3.3. The empirical valence bond method
An important aspect of the EVB procedure is, as stated above, the calibration of the EVB parameters in H 12 and of α. The parameters are chosen such that in a simulated reference reaction in aqueous solution the resulting free energy profile reproduces the experimental value of the activation barrier and of the free reaction energy. In practice, the reaction of interest is simulated in a water sphere and the obtained energy data are evaluated within the FEP procedure, in which the parameters α and H 12 can be varied to yield the proper free energy curve.
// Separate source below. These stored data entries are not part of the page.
(* ===== verification/LogFraming.v ===== *)
(** * LogFraming: the Engine's log stream (internal/dockerx/framing.go and the
    demultiplexers of internal/dockerx/logs.go)

    Docker's non-TTY log stream is a sequence of frames, each an eight-byte
    header (stream type, three zero bytes, big-endian payload size) and its
    payload; [readFrame] reads one, [push] splits payloads into lines per
    stream under a length cap, [flush] emits what is left at the end.

    [emit] is a callback in the source: here a computation over the caller's
    own state [W] that may fail. The map of per-stream states is ranged over by
    [flush] in an order Go leaves unspecified: [range_order] below. *)
From S2P Require Import Prelude GoTime.

Definition frameHeaderLen : nat := 8.
Definition streamStdout : string := "stdout".
Definition streamStderr : string := "stderr".
Definition maxLogLineBytes : Z := Z.shiftl 8 10.
Definition maxFramePayloadBytes : Z := Z.shiftl 1 20.

(** [type LogLine struct] (internal/dockerx/types.go) *)
Record LogLine : Set := MkLogLine {
  ll_Timestamp : string;
  ll_Stream : string;
  ll_Line : string;
  ll_Truncated : bool }.

#[export] Instance LogLine_eq_dec : EqDecision LogLine.
Proof. solve_decision. Defined.

(** ** Readers

    An [io.Reader] whose whole future is the bytes it will deliver and the
    error it ends with ([io.EOF] for a stream that simply ends). *)
Record reader : Set := MkReader { rd_data : list ascii; rd_end : error }.

Definition zlen {A} (l : list A) : Z := Z.of_nat (List.length l).

(** [io.ReadFull]: all [n] bytes or an error; [io.EOF] only when nothing was
    read, [io.ErrUnexpectedEOF] when the end came in the middle. *)
Definition ReadFull (n : nat) (r : reader) : result (list ascii * reader) :=
  if (n <=? List.length (rd_data r))%nat
  then Ok (firstn n (rd_data r), MkReader (skipn n (rd_data r)) (rd_end r))
  else match rd_data r with
       | [] => Err (rd_end r)
       | _ :: _ =>
           if bool_decide (rd_end r = Sentinel IoEOF)
           then Err (Sentinel IoErrUnexpectedEOF) else Err (rd_end r)
       end.

Definition byte_val (c : ascii) : Z := Z.of_nat (nat_of_ascii c).

(** [binary.BigEndian.Uint32] *)
Definition BigEndian_Uint32 (l : list ascii) : Z :=
  match l with
  | a :: b :: c :: d :: _ =>
      Z.lor (Z.lor (Z.shiftl (byte_val a) 24) (Z.shiftl (byte_val b) 16))
            (Z.lor (Z.shiftl (byte_val c) 8) (byte_val d))
  | _ => 0
  end.

(** [func readFrame] *)
Definition readFrame (r : reader) : result (string * list ascii * reader) :=
  match ReadFull frameHeaderLen r with
  | Err e => Err e
  | Ok (header, r) =>
      let frame_type := match header with c :: _ => byte_val c | [] => 0 end in
      match (if frame_type =? 1 then Some streamStdout
             else if frame_type =? 2 then Some streamStderr else None) with
      | None => Err (Leaf ("dockerx: unknown frame stream type " +:+ pretty frame_type))
      | Some stream =>
          let size := BigEndian_Uint32 (skipn 4 header) in
          if maxFramePayloadBytes <? size
          then Err (Leaf ("dockerx: frame payload of " +:+ pretty size +:+ " bytes exceeds max "
                          +:+ pretty maxFramePayloadBytes))
          else
            let n := Z.to_nat size in
            match n with
            | O => Ok (stream, [], r)
            | S _ =>
                match ReadFull n r with
                | Err e =>
                    if bool_decide (e = Sentinel IoEOF)
                    then Err (Sentinel IoErrUnexpectedEOF) else Err e
                | Ok (payload, r) => Ok (stream, payload, r)
                end
            end
      end
  end.

(** ** The line splitter *)

(** [type lineState struct] *)
Record lineState : Set := MkLineState { buf : list ascii; discarding : bool }.

(** [type lineSplitter struct]: its map of per-stream states. *)
Abbreviation lineSplitter := (gmap string lineState) (only parsing).

Definition newLineSplitter : lineSplitter := ∅.

(** [func (s *lineSplitter) state]: creates the state on first use. *)
Definition splitter_state (s : lineSplitter) (stream : string) : lineState * lineSplitter :=
  match s !! stream with
  | Some st => (st, s)
  | None => let st := MkLineState [] false in (st, <[stream := st]> s)
  end.

(** [func extractTimestamp] *)
Definition extractTimestamp (line : string) : string * string :=
  match cut " " line with
  | None => ("", line)
  | Some (pre, rest) =>
      match parse_rfc3339nano pre with
      | None => ("", line)
      | Some _ => (pre, rest)
      end
  end.

(** The [LogLine] [emitLine] builds. *)
Definition mkLine (stream : string) (line : list ascii) (truncated : bool) : LogLine :=
  let text := trim_suffix (String "013"%char "") (of_bytes line) in
  let '(ts, rest) := extractTimestamp text in
  MkLogLine ts stream rest truncated.

Definition newline : ascii := "010"%char.

(** [bytes.IndexByte(data, '\n')] and the two slices around it. *)
Fixpoint cut_nl (data : list ascii) : option (list ascii * list ascii) :=
  match data with
  | [] => None
  | c :: data' =>
      if Ascii.eqb c newline then Some ([], data')
      else match cut_nl data' with
           | Some (a, b) => Some (c :: a, b)
           | None => None
           end
  end.

Section Demux.
Context {W : Type} (emit : LogLine → Comp W unit).

(** [func emitLine] *)
Definition emitLine (stream : string) (line : list ascii) (truncated : bool) : Comp W unit :=
  emit (mkLine stream line truncated).

(** The loop of [push]. Every turn consumes at least one byte, so a fuel of
    the payload's length runs it to the end. *)
Fixpoint push_loop (fuel : nat) (stream : string) (data : list ascii)
    (sp : lineSplitter) (s : W) : result unit * (lineSplitter * W) :=
  match data, fuel with
  | [], _ | _ :: _, O => (Ok tt, (sp, s))
  | _ :: _, S fuel' =>
      let '(chunk, rest, hasNewline) :=
        match cut_nl data with
        | Some (a, b) => (a, b, true)
        | None => (data, [], false)
        end in
      let st := (splitter_state sp stream).1 in
      if discarding st then
        push_loop fuel' stream rest
          (if hasNewline then <[stream := MkLineState (buf st) false]> sp else sp) s
      else
        let space := Z.max 0 (maxLogLineBytes - zlen (buf st)) in
        let overflowed := space <? zlen chunk in
        let take := if overflowed then firstn (Z.to_nat space) chunk else chunk in
        let line := buf st ++ take in
        let sp1 := <[stream := MkLineState line false]> sp in
        if overflowed then
          match emitLine stream line true s with
          | (Err e, s') => (Err e, (sp1, s'))
          | (Ok _, s') =>
              push_loop fuel' stream rest
                (<[stream := MkLineState [] (negb hasNewline)]> sp) s'
          end
        else if hasNewline then
          match emitLine stream line false s with
          | (Err e, s') => (Err e, (sp1, s'))
          | (Ok _, s') =>
              push_loop fuel' stream rest (<[stream := MkLineState [] false]> sp) s'
          end
        else push_loop fuel' stream rest sp1 s
  end.

(** [func (s *lineSplitter) push] *)
Definition push (stream : string) (payload : list ascii)
    (sp : lineSplitter) (s : W) : result unit * (lineSplitter * W) :=
  push_loop (List.length payload) stream payload (splitter_state sp stream).2 s.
A detailed discussion about setting up the reference energy profile is given in section 4.3.2, within the discussion of the simulation of the deacylation step in acetylcholinesterase. These calibrated parameters are then also used to evaluate the energy profiles from a simulation in which the water sphere has been replaced by the enzyme and water molecules to fill the protein cavities. With this approach, the effect of the enzyme environment on the free energy reaction profile is obtained.